注意:这2个规划器(planner_2)不能同时存在于类路径中。如果将它们都加载到/lib表作业中,则会失败,报错Could not instantiate the executor. Make sure a planner module is on the classpath

Exception in thread "main" org.apache.flink.table.api.TableException: Could not instantiate the executor. Make sure a planner module is on the classpath
    at org.apache.flink.table.api.bridge.internal.AbstractStreamTableEnvironmentImpl.lookupExecutor(AbstractStreamTableEnvironmentImpl.java:108)
    at org.apache.flink.table.api.bridge.java.internal.StreamTableEnvironmentImpl.create(StreamTableEnvironmentImpl.java:100)
    at org.apache.flink.table.api.bridge.java.StreamTableEnvironment.create(StreamTableEnvironment.java:122)
    at org.apache.flink.table.api.bridge.java.StreamTableEnvironment.create(StreamTableEnvironment.java:94)
    at table.FlinkTableTest.main(FlinkTableTest.java:15)
Caused by: org.apache.flink.table.api.ValidationException: Multiple factories for identifier 'default' that implement 'org.apache.flink.table.delegation.ExecutorFactory' found in the classpath.

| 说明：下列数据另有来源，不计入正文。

Lemma moves_same t t' d w w' :
  moves P t' d w w' → UsedItems t' = UsedItems t → same_used (alpha t w) (alpha t' w').
Proof. intros Hm Hu u. apply HasItem_same; [done|apply (mv_records _ _ _ _ _ Hm)]. Qed.

Lemma moves_moved t t' d w w' : moves P t' d w w' → moved (alpha t w) d (alpha t' w').
Proof. intros Hm b. apply (mv_bal _ _ _ _ _ Hm). Qed.

Lemma moves_marks t t0 d w w' u :
  moves P (SetItem u t0) d w w' → UsedItems t0 = UsedItems t → HasItem u t (w_state w) = false →
  marks (alpha t w) u (alpha (SetItem u t0) w').
Proof.
  intros Hm Hu Hn. split; [done|]. intros v. cbn [ab_used alpha]. apply eq_bool_prop_intro.
  rewrite !Is_true_true, orb_true_iff, !HasItem_spec, bool_decide_eq_true, SetItem_spec, Hu.
  rewrite (mv_records _ _ _ _ _ Hm). naive_solver.
Qed.

Lemma Update_used from cba t : UsedItems (snd (Update from cba t)) = UsedItems t.
Proof. unfold Update. by destruct (Update_loop _ _ _). Qed.

(** The table a call leaves, as a function of the call and of the world it
    starts in; the handler's own verifier says which item is meant. *)
Definition next_table (evm : Evm) (c : ContractRef) (name : string) (data : bytes)
    (t : TeWakaImpl) (w : world) : option TeWakaImpl :=
  if String.eqb name "mortgage" then
    args ← Unpack_mortgage data; Some (mortgaged (c_caller c) args t)
  else if String.eqb name "update" then
    args ← Unpack_update data; Some (updated (c_caller c) args t)
  else match do_Load w with
  | Ret (Ok _, w1) =>
      if String.eqb name "convert" then
        args ← Unpack_convert data;
        let u := mkUsedItem (u8 (u64 (ca_AssetType args))) (HexToHash (ca_TxHash args)) in
        match verifyConvertEthereumTypeTx (ui_Atype u) (ui_TxHash u) w1 with
        | Ret (Ok it, _) => Some (converted t it u)
        | _ => None
        end
      else if String.eqb name "confirm" then
        args ← Unpack_confirm data;
        let u := mkUsedItem (u8 (u64 (fa_ConvertType args))) (HexToHash (fa_TxHash args)) in
        match verifyConfirmEthereumTypeTx t (ui_Atype u) (ui_TxHash u)
                (isForked (CIP_2 (evm_config evm)) (evm_BlockNumber evm)) w1 with
        | Ret (Ok it, _) => Some (confirmed t it u)
        | _ => None
        end
      else if String.eqb name "casting" then
        args ← Unpack_casting data;
        Some (Convert (cast_item evm (c_caller c) args (nonce_of (w_state w1) (c_caller c))) t)
      else None
  | _ => None
  end.

(** What a call that returned means: when the table it computes can be stored
    and is one of the run, the new state holds it and a step was taken. *)
Definition refines (t : TeWakaImpl) (w : world) (t' : TeWakaImpl) (w' : world) : Prop :=
  table_fits t' → P t' → holds P t' w' ∧ ∃ l, astep (alpha t w) l (alpha t' w').

Lemma mortgage_refines evm c input t w w' :
  holds P t w → valid_addr (c_caller c) → mortgage evm c input w = Ret (Ok tt, w') →
  ∃ t', next_table evm c "mortgage" input t w = Some t' ∧ refines t w t' w'.
Proof.
  intros Hh Hc H. unfold next_table. cbn [String.eqb Ascii.eqb Bool.eqb].
  destruct (Unpack_mortgage input) as [args|] eqn:Hu.
  2:{ unfold mortgage, of_option in H. by rewrite Hu in H. }
  eexists. split; [reflexivity|]. intros Hf HP.
  destruct (PackEvent "mortgage" [VBytes (ma_PubKey args); addr_val (ma_ToAddress args);
     VBig (Some (ma_StakingAmount args)); VList (map addr_val (ma_CoinBaseAddress args))]) as [data|e] eqn:Hp.
  - pose proof (mortgage_run P Hcf evm c input args t w data Hh Hc Hu Hf HP Hp) as Hr.
    destruct (mortgage_allowed _ _ _ _) eqn:Hal.
    + destruct Hr as (w2 & E & Hm). rewrite E in H. injection H as <-. split; [apply Hm|]. exists None.
      eapply astep_mortgage; [exact Hal|done|by apply moves_moved|by eapply moves_same].
    + destruct Hr as (e & w2 & E & _). congruence.
  - exfalso. unfold mortgage, of_option in H. rewrite Hu, bind_ret in H. cbv beta zeta in H.
    repeat match type of H with mbind _ _ _ = _ => apply mbind_inv in H as (? & ? & _ & H) end.
    unfold emit, of_result in H. rewrite Hp in H. done.
Qed.

Lemma update_refines evm c input t w w' :
  holds P t w → valid_addr (c_caller c) → update evm c input w = Ret (Ok tt, w') →
  ∃ t', next_table evm c "update" input t w = Some t' ∧ refines t w t' w'.
Proof.
  intros Hh Hc H. unfold next_table. cbn [String.eqb Ascii.eqb Bool.eqb].
  destruct (Unpack_update input) as [args|] eqn:Hu.
  2:{ unfold update, of_option in H. by rewrite Hu in H. }
  eexists. split; [reflexivity|]. intros Hf HP.
  destruct (update_ok_inv P Hcf evm c input args t w w' Hh Hc Hu Hf HP H) as (it & Hg & Ha & Hm).
  split; [apply Hm|]. exists None. eapply (astep_update _ _ _ args it); try done.
  - by destruct (Unpack_update_ok _ _ Hu).
  - by apply moves_moved.
  - eapply moves_same; [done|]. unfold updated. destruct (16 <? _); [done|]. apply Update_used.
Qed.

Lemma convert_refines evm c input t w w' :
  holds P t w → convert evm c input w = Ret (Ok tt, w') →
  ∃ t', next_table evm c "convert" input t w = Some t' ∧ refines t w t' w'.
Proof.
  intros Hh H. unfold next_table. cbn [String.eqb Ascii.eqb Bool.eqb].
  destruct (Unpack_convert input) as [args|] eqn:Hu.
  2:{ unfold convert, of_option in H. by rewrite Hu in H. }
  destruct (convert_ok_inv P Hcf evm c input args t w w' Hh Hu H)
    as (Hn & it & dst & Hb & Hr & Hd & (w1 & w2 & -> & Hv) & Hm).
  set (u := mkUsedItem _ _) in *. unfold base.mbind, option_bind. cbv beta zeta. fold u. rewrite Hv.
  eexists. split; [reflexivity|]. intros Hf HP. specialize (Hm Hf HP). split; [apply Hm|]. exists (Some u).
  eapply (astep_convert _ _ u _ dst (ci_Amount it * Int10)); try done.
  - pose proof (bo_amount _ _ _ _ _ Hb). unfold Int10. lia.
  - apply (bo_pool _ _ _ _ _ Hb).
  - eapply moves_marks; [exact Hm| |done]. by destruct (ci_ConvertType it =? 0).
  - cbn [ab_table alpha]. unfold converted, SetItem.
    destruct (ci_ConvertType it =? 0); by destruct (findItem _ _).
  - by apply moves_moved.
Qed.

Lemma confirm_refines evm c input t w w' :
  holds P t w → confirm evm c input w = Ret (Ok tt, w') →
  ∃ t', next_table evm c "confirm" input t w = Some t' ∧ refines t w t' w'.
Proof.
  intros Hh H. unfold next_table. cbn [String.eqb Ascii.eqb Bool.eqb].
  destruct (Unpack_confirm input) as [args|] eqn:Hu.
  2:{ unfold confirm, of_option in H. by rewrite Hu in H. }
  destruct (confirm_ok_inv P Hcf evm c input args t w w' Hh Hu H)
    as (Hn & it & Hin & Hct & (w1 & w2 & -> & Hv) & Hm).
  set (u := mkUsedItem _ _) in *. unfold base.mbind, option_bind. cbv beta zeta. fold u. rewrite Hv.
  eexists. split; [reflexivity|]. intros Hf HP. specialize (Hm Hf HP). split; [apply Hm|]. exists (Some u).
  eapply (astep_confirm _ _ u it); try done; [|by apply moves_moved].
  by eapply moves_marks.
Qed.

Lemma casting_refines evm c input t w w' :
  holds P t w → valid_addr (c_caller c) → casting evm c input w = Ret (Ok tt, w') →
  ∃ t', next_table evm c "casting" input t w = Some t' ∧ refines t w t' w'.
Proof.
  intros Hh Hc H. unfold next_table. cbn [String.eqb Ascii.eqb Bool.eqb].
  destruct (Unpack_casting input) as [args|] eqn:Hu.
  2:{ unfold casting, of_option in H. by rewrite Hu in H. }
  destruct (casting_ok_inv P Hcf evm c input args t w w' Hh Hc Hu H) as (Ha & H0 & w1 & -> & Hm).
  set (it := cast_item evm (c_caller c) args (nonce_of (w_state w1) (c_caller c))) in *.
  unfold base.mbind, option_bind. cbv beta zeta. fold it. eexists. split; [reflexivity|]. intros Hf HP. specialize (Hm Hf HP).
  split; [apply Hm|]. exists None.
  eapply (astep_casting _ _ (c_caller c) _ it); [done|done|by apply moves_moved|by eapply moves_same].
Qed.

(** A successful call of the precompile, the two forwarding methods aside,
    refines a step. *)
Lemma RunStaking_refines call evm c input name t w w' :
  holds P t w → valid_addr (c_caller c) → MethodById input = Some name →
  name ≠ "crossToMainChainMap"%string → name ≠ "betweenSideChainCrossMap"%string →
  RunStaking call evm c input w = Ret (Ok tt, w') →
  ∃ t', next_table evm c name (drop 4 input) t w = Some t' ∧ refines t w t' w'.
Proof.
  intros Hh Hc Hn H1 H2 H. unfold RunStaking in H. rewrite Hn in H. cbv zeta in H.
  match type of H with match ?m w with _ => _ end = _ => destruct (m w) as [[[[]|e] w2]|] eqn:E end;
    [|done|done]. injection H as ->.
  destruct (String.eqb_spec name "mortgage") as [->|]; [by apply mortgage_refines|].
  destruct (String.eqb_spec name "update") as [->|]; [by apply update_refines|].
  destruct (String.eqb_spec name "convert") as [->|];
    [destruct (isForked _ _); cbn [negb] in E; [done|by apply convert_refines]|].
  destruct (String.eqb_spec name "confirm") as [->|];
    [destruct (isForked _ _); cbn [negb] in E; [done|by apply confirm_refines]|].
  destruct (String.eqb_spec name "casting") as [->|];
    [destruct (isForked _ _); cbn [negb] in E; [done|by apply casting_refines]|].
  destruct (String.eqb_spec name "crossToMainChainMap"); [done|].
  destruct (String.eqb_spec name "betweenSideChainCrossMap"); done.
Qed.

Lemma ShiftItems_refines t w height :
  holds P t w → height mod DumpHeight = 0 → table_fits (shifted t) → P (shifted t) →
  ∃ w', ShiftItems height w = Ret w' ∧ holds P (shifted t) w' ∧
    astep (alpha t w) None (alpha (shifted t) w').
Proof.
  intros [Hi Hst Hca Hf HP] Hh Hf' HP'.
  destruct (ShiftItems_spec P t w height Hi Hf HP HP' Hcf Hca Hst Hh Hf') as (w' & E & S1 & S2 & S3 & S4 & S5).
  exists w'. split; [done|]. split; [by split|]. apply astep_shift; [done| |done].
  intros b. cbn [ab_bal alpha]. rewrite S4. unfold zero_. lia.
Qed.

End Refine.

Ambiguous factory classes are:

org.apache.flink.table.planner.delegation.DefaultExecutorFactory
org.apache.flink.table.planner.loader.DelegateExecutorFactory
    at org.apache.flink.table.factories.FactoryUtil.discoverFactory(FactoryUtil.java:553)
    at org.apache.flink.table.api.bridge.internal.AbstractStreamTableEnvironmentImpl.lookupExecutor(AbstractStreamTableEnvironmentImpl.java:105)
    ... 4 more

Process finished with exit code 1
  • flink 1.14 版本以后,之前版本 flink-table-*-blink-* 转正。所以:
  • flink-table-planner-blink => flink-table-planner
  • flink-table-runtime-blink => flink-table-runtime

停止支持 scala 2.11,但支持 2.12

scala.version = 2.12
flinkversion = 1.15.4

  • org.apache.flink:flink-connector-hive_${scala.version}:${flink.version}

  • org.apache.flink:flink-table-api-java-bridge_${scala.version}:${flink.version}

相比 flink 1.12.6 时:org.apache.flink:flink-table-api-java-bridge_${scala.version=2.11}:${flink.version=1.12.6}

  • 若报下列错误,即:版本不同引起的包冲突。

NoClassDefFoundError: org/apache/flink/shaded/guava30/com/google/common/collect/Lists

原因: flink 1.16、1.15 、1.12.6 等版本使用的 flink-shaded-guava 版本基本不一样,且版本不兼容,需要修改 cdc 中的 flink-shaded-guava 版本。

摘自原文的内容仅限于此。